A mediados del pasado mes de julio, en plenas vacaciones estivales, saltaba la noticia del nombramiento de Juan Carlos Pérez de la Fuente como nuevo director artístico del madrileño Teatro Español en sustitución de Natalio Grueso. Desde el modesto y acogedor observatorio de la realidad teatral madrileña que me ofrecen las páginas del Diario de Alcalá quiero dar la enhorabuena a Pérez de la Fuente y, como se decía antes, hacer votos para que su nueva singladura profesional a cargo de una institución tan venerable esté plagada de éxitos.

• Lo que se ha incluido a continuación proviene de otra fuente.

(** A handler that returns for every exception makes the [try] total. *)
Lemma returns_try_except (m : M A) handler :
  (forall e, returns (handler e)) -> returns (try_except m is_Exception handler).
Proof.
  intros Hh w. unfold try_except.
  destruct (res (m w)) as [a|e] eqn:Hr; [exists a; assumption|].
  simpl. apply Hh.
Qed.

End Composition.

Lemma emits_ret {A} ok (a : A) : emits ok (ret a).
Proof. intros w. reflexivity. Qed.

Lemma emits_raise {A} ok e : emits ok (@raise A e).
Proof. intros w. reflexivity. Qed.

Lemma emits_emit ok ev : ok ev = true -> emits ok (emit ev).
Proof. intros H w. simpl. rewrite H. reflexivity. Qed.

Lemma read_only_ret {A} (a : A) : read_only (ret a).
Proof. intros w. reflexivity. Qed.

Lemma read_only_raise {A} e : read_only (@raise A e).
Proof. intros w. reflexivity. Qed.

Lemma read_only_emit ev : read_only (emit ev).
Proof. intros w. reflexivity. Qed.

Lemma read_only_keeps_files {A} (m : M A) : read_only m -> keeps_files m.
Proof. intros H w. rewrite H. reflexivity. Qed.

Lemma returns_ret {A} (a : A) : returns (ret a).
Proof. intros w. exists a. reflexivity. Qed.

Lemma returns_emit ev : returns (emit ev).
Proof. intros w. exists tt. reflexivity. Qed.

(** File operations that only look. *)
Lemma open_rb_quiet p : read_only (os.open_rb p) /\ forall ok, emits ok (os.open_rb p).
Proof.
  split; [intros w | intros ok w]; unfold os.open_rb;
    destruct (os.lookup p (files w)); reflexivity.
Qed.

Lemma path_getsize_quiet p :
  read_only (os.path_getsize p) /\ forall ok, emits ok (os.path_getsize p).
Proof.
  split; [intros w | intros ok w]; unfold os.path_getsize;
    destruct (os.lookup p (files w)); reflexivity.
Qed.

Lemma path_exists_quiet p :
  read_only (os.path_exists p) /\ (forall ok, emits ok (os.path_exists p))
  /\ returns (os.path_exists p).
Proof.
  repeat split. intros w. eexists. reflexivity.
Qed.

Lemma listdir_quiet dir :
  read_only (os.listdir dir) /\ (forall ok, emits ok (os.listdir dir)).
Proof. split; [intros w | intros ok w]; reflexivity. Qed.

Lemma rename_silent src dst ok : emits ok (os.rename src dst).
Proof. intros w. unfold os.rename. destruct (os.exists_ src (files w)); reflexivity. Qed.

Lemma remove_silent p ok : emits ok (os.remove p).
Proof. intros w. unfold os.remove. destruct (os.exists_ p (files w)); reflexivity. Qed.

Create HintDb effects.

#[export] Hint Resolve emits_ret emits_raise read_only_ret read_only_raise
  read_only_emit returns_ret returns_emit rename_silent remove_silent : effects.

Ltac effects_step :=
  first
    [ apply emits_bind | apply emits_try_except
    | apply read_only_bind | apply read_only_try_except
    | apply keeps_files_bind | apply keeps_files_try_except
    | apply emits_ret | apply emits_raise
    | apply read_only_ret | apply read_only_raise | apply read_only_emit
    | apply (proj1 (open_rb_quiet _)) | apply (proj2 (open_rb_quiet _))
    | apply (proj1 (path_getsize_quiet _)) | apply (proj2 (path_getsize_quiet _))
    | apply (proj1 (path_exists_quiet _)) | apply (proj1 (proj2 (path_exists_quiet _)))
    | apply (proj1 (listdir_quiet _)) | apply (proj2 (listdir_quiet _))
    | apply rename_silent | apply remove_silent
    | apply emits_emit; reflexivity
    | apply read_only_keeps_files
    | intro
    | match goal with
      | |- context [match ?x with _ => _ end] => destruct x
      | |- context [if ?x then _ else _] => destruct x
      end ].

Ltac effects := repeat effects_step.

(** ** The upload pipeline *)

Lemma not_post_not_In evs :
  forallb not_post evs = true ->
  forall url title h public c, ~ In (HttpPost url title h public c) evs.
Proof.
  rewrite forallb_forall. intros H url title h public c Hin.
  apply H in Hin. discriminate.
Qed.

Section UploaderEffects.

Variable env : environment.

Lemma generate_file_hash_quiet file_path :
  read_only (VideoUploader.generate_file_hash file_path)
  /\ forall ok, emits ok (VideoUploader.generate_file_hash file_path).
Proof. split; unfold VideoUploader.generate_file_hash; effects. Qed.

Lemma raise_for_status_quiet r :
  read_only (VideoUploader.raise_for_status r)
  /\ forall ok, emits ok (VideoUploader.raise_for_status r).
Proof. split; unfold VideoUploader.raise_for_status; effects. Qed.

Lemma json_quiet r :
  read_only (VideoUploader.json r) /\ forall ok, emits ok (VideoUploader.json r).
Proof. split; unfold VideoUploader.json; effects. Qed.

Lemma get_quiet v key :
  read_only (VideoUploader.get v key) /\ forall ok, emits ok (VideoUploader.get v key).
Proof. split; unfold VideoUploader.get; effects. Qed.

Lemma response_of_quiet e :
  read_only (VideoUploader.response_of e)
  /\ forall ok, emits ok (VideoUploader.response_of e).
Proof. split; unfold VideoUploader.response_of; effects. Qed.

Lemma of_outcome_quiet o :
  read_only (VideoUploader.of_outcome o)
  /\ forall ok, emits ok (VideoUploader.of_outcome o).
Proof. split; unfold VideoUploader.of_outcome; effects. Qed.

Lemma log_response_if_quiet cond resp :
  read_only (VideoUploader.log_response_if cond resp)
  /\ emits not_post (VideoUploader.log_response_if cond resp).
Proof. split; unfold VideoUploader.log_response_if, logger; effects. Qed.

Ltac uploader_step :=
  first
    [ apply (proj1 (generate_file_hash_quiet _)) | apply (proj2 (generate_file_hash_quiet _))
    | apply (proj1 (raise_for_status_quiet _)) | apply (proj2 (raise_for_status_quiet _))
    | apply (proj1 (json_quiet _)) | apply (proj2 (json_quiet _))
    | apply (proj1 (get_quiet _ _)) | apply (proj2 (get_quiet _ _))
    | apply (proj1 (response_of_quiet _)) | apply (proj2 (response_of_quiet _))
    | apply (proj1 (of_outcome_quiet _)) | apply (proj2 (of_outcome_quiet _))
    | apply (proj1 (log_response_if_quiet _ _)) | apply (proj2 (log_response_if_quiet _ _))
    | effects_step ].

(** The slot negotiation and the transfer only read the world and send no
    post-creation request. *)
Lemma get_upload_url_reads file_path :
  read_only (VideoUploader.get_upload_url env file_path)
  /\ emits not_post (VideoUploader.get_upload_url env file_path).
Proof.
  split; unfold VideoUploader.get_upload_url, VideoUploader.slot_request_steps,
    VideoUploader.requests_get, logger;
    repeat uploader_step.
Qed.

Lemma upload_video_reads file_path url :
  read_only (VideoUploader.upload_video env file_path url)
  /\ emits not_post (VideoUploader.upload_video env file_path url).
Proof.
  split; unfold VideoUploader.upload_video, VideoUploader.requests_put, logger;
    repeat uploader_step.
Qed.

Lemma create_post_reads file_hash title category_id :
  read_only (VideoUploader.create_post env file_hash title category_id).
Proof.
  unfold VideoUploader.create_post, VideoUploader.requests_post, logger;
    repeat uploader_step.
Qed.

Lemma upload_video_to_socialverse_reads file_path title category_id :
  read_only (VideoUploader.upload_video_to_socialverse env file_path title category_id).
Proof.
  unfold VideoUploader.upload_video_to_socialverse, VideoUploader.publish_steps, logger.
  repeat first [ apply (proj1 (get_upload_url_reads _))
               | apply (proj1 (upload_video_reads _ _))
               | apply create_post_reads
               | uploader_step ].
Qed.

End UploaderEffects.

Section Publish.

Variable env : environment.

(** What the handler of [upload_video_to_socialverse] does with an
    exception: it is raised again when it has a [response] attribute, and
    the attribute access raises otherwise. *)
Lemma publish_Raise file_path title category_id w e :
  res (VideoUploader.publish_steps env file_path title category_id w) = Raise e ->
  res (VideoUploader.upload_video_to_socialverse env file_path title category_id w)
  = Raise (if is_RequestException e then e
           else AttributeError "object has no attribute 'response'").
Proof.
  intros H. unfold VideoUploader.upload_video_to_socialverse.
  rewrite (try_except_Raise _ _ _ _ _ H eq_refl). simpl.
  destruct e as [kind msg [r|]| | | | | |]; reflexivity.
Qed.

Lemma publish_Return file_path title category_id w post_data :
  res (VideoUploader.publish_steps env file_path title category_id w) = Return post_data ->
  VideoUploader.upload_video_to_socialverse env file_path title category_id w
  = VideoUploader.publish_steps env file_path title category_id w.
Proof.
  intros H. unfold VideoUploader.upload_video_to_socialverse.
  apply (try_except_Return _ _ _ _ _ H).
Qed.

Lemma publish_handler_logs file_path title category_id w :
  forallb not_post (events (VideoUploader.upload_video_to_socialverse env file_path title category_id w))
  = forallb not_post
      (events (VideoUploader.publish_steps env file_path title category_id w)).
Proof.
  unfold VideoUploader.upload_video_to_socialverse, try_except.
  destruct (res (VideoUploader.publish_steps env file_path title category_id w))
    as [a|e]; [reflexivity|].
  simpl. rewrite forallb_app.
  destruct e as [kind msg [r|]| | | | | |]; simpl; rewrite andb_true_r; reflexivity.
Qed.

Merecimientos y sabiduría no le faltan; y ganas creo que tampoco.


Tuve el privilegio de conocer a Pérez de la Fuente en julio de 1999. Fue con ocasión de un curso de iniciación a la dirección escénica que organizaba la sala Cuarta Pared en colaboración con la Asociación de Directores de Escena (ADE). Por entonces llevaba tres años a cargo de Centro Dramático Nacional y nos recibió en su despacho de la segunda planta del Teatro María Guerrero. Relajado y vestido de manera informal, recuerdo que se mostró afable y cercano, aunque nos habló poco del asunto relacionado con el curso que nos había convocado allí: el “casting”, derivando enseguida la conversación hacia cuestiones más generales sobre las dificultades de llevar a buen puerto un montaje. Debía de estar preparando por entonces La visita de la vieja dama, de Dürrenmatt; a sus 40 años y en un momento particularmente dulce de una brillante carrera derrochaba vitalidad y trasmitía sobre todo entusiasmo y pasión. Tan sólo le contrariaba un tanto, me pareció advertir, que sus responsabilidades de tipo administrativo, burocrático -y eso incluía nuestra presencia allí-, le restaran tiempo a su labor creadora.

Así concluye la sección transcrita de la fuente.